=== Section Start ===
(** * KPI change analyzer: driver attribution and change detection

    A shallow embedding of [analysis/drivers.py] and [analysis/trend.py]
    (with the part of [analysis/json_builder.py] that consumes the driver
    list).  Floating-point numbers are modelled as exact rationals [Q];
    a pandas table is a list of named columns; an exception is a value of
    [exn]; the in-place column assignments of the binner are modelled by
    returning the final contents of the caller's two tables. *)

From Stdlib Require Import String Ascii List ZArith QArith Qabs Qround.
From Stdlib Require Import Lia Lqa Bool DecimalString Permutation Sorted.
Import ListNotations.

Local Open Scope Q_scope.

(** ** Values, tables and exceptions *)

(** One cell of a table: a number, a string, or a missing value. *)
Inductive cell :=
| Num (q : Q)
| Str (s : string)
| NaN.

(** A [pd.DataFrame]: its columns, in column order, each with its values. *)
Definition DataFrame := list (string * list cell).

Inductive exn :=
| KeyError (k : string)
| IndexError
| TypeError
| ValueError (msg : string).

Inductive result (A : Type) :=
| Ok (a : A)
| Raise (e : exn).
Arguments Ok {A} a.
Arguments Raise {A} e.

Definition bind {A B} (c : result A) (k : A -> result B) : result B :=
  match c with
  | Ok a => k a
  | Raise e => Raise e
  end.

Notation "x <- c ;; k" := (bind c (fun x => k))
  (at level 61, c at next level, right associativity).

Definition Qltb (x y : Q) : bool := negb (Qle_bool y x).

Definition Qsum (l : list Q) : Q := fold_right Qplus 0 l.

Definition Qnat (n : nat) : Q := inject_Z (Z.of_nat n).

(** Equality of two cells as pandas groups them: numbers by value. *)
Definition cell_eqb (a b : cell) : bool :=
  match a, b with
  | Num x, Num y => Qeq_bool x y
  | Str s, Str t => String.eqb s t
  | NaN, NaN => true
  | _, _ => false
  end.

(** Sort order of keys: numbers by value, strings lexicographically,
    missing values last. *)
Definition cell_leb (a b : cell) : bool :=
  match a, b with
  | Num x, Num y => Qle_bool x y
  | Num _, _ => true
  | Str _, Num _ => false
  | Str s, Str t => String.leb s t
  | Str _, NaN => true
  | NaN, NaN => true
  | NaN, _ => false
  end.

Section Sorting.
Context {A : Type} (leb : A -> A -> bool).

Fixpoint insert_by (x : A) (l : list A) : list A :=
  match l with
  | [] => [x]
  | y :: r => if leb x y then x :: l else y :: insert_by x r
  end.

Definition sort_by (l : list A) : list A :=
  fold_right insert_by [] l.
End Sorting.

Definition mem_string (s : string) (l : list string) : bool :=
  existsb (String.eqb s) l.

Definition mem_cell (c : cell) (l : list cell) : bool :=
  existsb (cell_eqb c) l.

(** [df.columns] *)
Definition columns (df : DataFrame) : list string := map fst df.

(** [df[name]]: the column, or nothing when the name is not a column. *)
Fixpoint get_col (name : string) (df : DataFrame) : option (list cell) :=
  match df with
  | [] => None
  | (n, c) :: r => if String.eqb n name then Some c else get_col name r
  end.

(** [df[name] = vals]: overwrite the column, or append it as the last one. *)
Fixpoint set_col (name : string) (vals : list cell) (df : DataFrame)
  : DataFrame :=
  match df with
  | [] => [(name, vals)]
  | (n, c) :: r =>
      if String.eqb n name then (n, vals) :: r
      else (n, c) :: set_col name vals r
  end.

(** [len(df)]: the number of rows. *)
Definition len (df : DataFrame) : nat :=
  match df with
  | [] => 0%nat
  | (_, c) :: _ => length c
  end.

(** [df.empty] *)
Definition empty (df : DataFrame) : bool := Nat.eqb (len df) 0.

(** The distinct non-missing values of a column, in order of appearance. *)
Fixpoint distinct (l : list cell) (seen : list cell) : list cell :=
  match l with
  | [] => []
  | NaN :: r => distinct r seen
  | c :: r =>
      if mem_cell c seen then distinct r seen
      else c :: distinct r (c :: seen)
  end.

(** [s.nunique(dropna=True)] *)
Definition nunique (s : list cell) : nat := length (distinct s []).

(** The numbers of a column, missing values skipped. *)
Definition numeric_values (s : list cell) : list Q :=
  flat_map (fun c => match c with Num q => [q] | _ => [] end) s.

(** [pd.api.types.is_numeric_dtype(s)]: no string in the column. *)
Definition is_numeric_dtype (s : list cell) : bool :=
  forallb (fun c => match c with Str _ => false | _ => true end) s.

(** ** [analysis/drivers.py] *)

Module Drivers.

(** [is_continuous_series]: numeric, and more distinct values than
    [max_categories]. *)
Definition is_continuous_series (s : list cell) (max_categories : nat)
  : bool :=
  if negb (is_numeric_dtype s) then false
  else Nat.ltb max_categories (nunique s).

(** [np.linspace(0, 1, n_bins + 1)] *)
Definition linspace01 (n_bins : nat) : list Q :=
  map (fun i => Qnat i / Qnat n_bins) (seq 0 (S n_bins)).

(** [Series.quantile(q)] with linear interpolation, on the numbers [vs]. *)
Definition quantile (vs : list Q) (q : Q) : Q :=
  let sorted := sort_by Qle_bool vs in
  let pos := q * Qnat (length sorted - 1) in
  let lo := Qfloor pos in
  let a := nth (Z.to_nat lo) sorted 0 in
  let b := nth (S (Z.to_nat lo)) sorted a in
  a + (pos - inject_Z lo) * (b - a).

Fixpoint dedupQ (l : list Q) : list Q :=
  match l with
  | [] => []
  | x :: r => if existsb (Qeq_bool x) r then dedupQ r else x :: dedupQ r
  end.

(** [np.unique]: sorted, without duplicates. *)
Definition np_unique (l : list Q) : list Q := sort_by Qle_bool (dedupQ l).

(** The edges computed once, on the combined column (lines 34-37). *)
Definition bin_edges (combined : list cell) (n_bins : nat) : list Q :=
  np_unique (map (quantile (numeric_values combined)) (linspace01 n_bins)).

Definition string_of_nat (n : nat) : string :=
  NilEmpty.string_of_uint (Nat.to_uint n).

(** [[f"{dim}_bin_{i}" for i in range(len(bin_edges) - 1)]] *)
Definition bin_labels (dim : string) (edges : list Q) : list string :=
  map (fun i => (dim ++ "_bin_" ++ string_of_nat i)%string)
      (seq 0 (length edges - 1)).

(** [bins.searchsorted(x, side="left")]: how many edges are below [x]. *)
Definition searchsorted_left (bins : list Q) (x : Q) : nat :=
  length (filter (fun e => Qltb e x) bins).

(** [pd.cut(col, bins=bins, labels=labels, include_lowest=True)] on one
    cell: right-closed intervals, the first one closed on both sides, a
    missing value outside the edges. *)
Definition cut (bins : list Q) (labels : list string) (c : cell) : cell :=
  match c with
  | Num x =>
      let id := if Qeq_bool x (hd 0 bins) then 1%nat
                else searchsorted_left bins x in
      if Nat.eqb id 0 || Nat.eqb id (length bins) then NaN
      else match nth_error labels (id - 1) with
           | Some l => Str l
           | None => NaN
           end
  | _ => NaN
  end.

Definition binned_name (dim : string) : string := (dim ++ "_binned")%string.

(** The three "no binning" exits: the raw column is copied to
    [<dim>_binned], in both of the caller's tables. *)
Definition unbinned (current previous : DataFrame) (dim : string)
  (cc pc : list cell) : DataFrame * DataFrame :=
  (set_col (binned_name dim) cc current,
   set_col (binned_name dim) pc previous).

(** [bin_continuous_dimension].  The function assigns the new column to
    the two tables it was given and returns those same two objects: the
    pair below is both the returned value and the contents of the
    caller's [current] and [previous] after the call.  A non-numeric
    column makes [quantile] raise, which the [except] turns into the
    fallback. *)
Definition bin_continuous_dimension (current previous : DataFrame)
  (dim : string) (n_bins min_unique : nat)
  : result (DataFrame * DataFrame) :=
  match get_col dim current, get_col dim previous with
  | Some cc, Some pc =>
      let combined := cc ++ pc in
      if Nat.ltb (nunique combined) min_unique then
        Ok (unbinned current previous dim cc pc)
      else if negb (is_numeric_dtype combined) then
        Ok (unbinned current previous dim cc pc)
      else
        let edges := bin_edges combined n_bins in
        if Nat.leb (length edges) 1 then
          Ok (unbinned current previous dim cc pc)
        else
          let labels := bin_labels dim edges in
          Ok (set_col (binned_name dim) (map (cut edges labels) cc) current,
              set_col (binned_name dim) (map (cut edges labels) pc) previous)
  | _, _ => Raise (KeyError dim)
  end.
=== Section End ===
▶ _Directions for this task_: Copy word for word the stretch of entries above from the line that has "Local Open Scope Q_scope." through the line that has "Definition Qltb (x", both ends included, and nothing outside it.

▶ _Completed task_:
Local Open Scope Q_scope.

(** ** Values, tables and exceptions *)

(** One cell of a table: a number, a string, or a missing value. *)
Inductive cell :=
| Num (q : Q)
| Str (s : string)
| NaN.

(** A [pd.DataFrame]: its columns, in column order, each with its values. *)
Definition DataFrame := list (string * list cell).

Inductive exn :=
| KeyError (k : string)
| IndexError
| TypeError
| ValueError (msg : string).

Inductive result (A : Type) :=
| Ok (a : A)
| Raise (e : exn).
Arguments Ok {A} a.
Arguments Raise {A} e.

Definition bind {A B} (c : result A) (k : A -> result B) : result B :=
  match c with
  | Ok a => k a
  | Raise e => Raise e
  end.

Notation "x <- c ;; k" := (bind c (fun x => k))
  (at level 61, c at next level, right associativity).

Definition Qltb (x y : Q) : bool := negb (Qle_bool y x).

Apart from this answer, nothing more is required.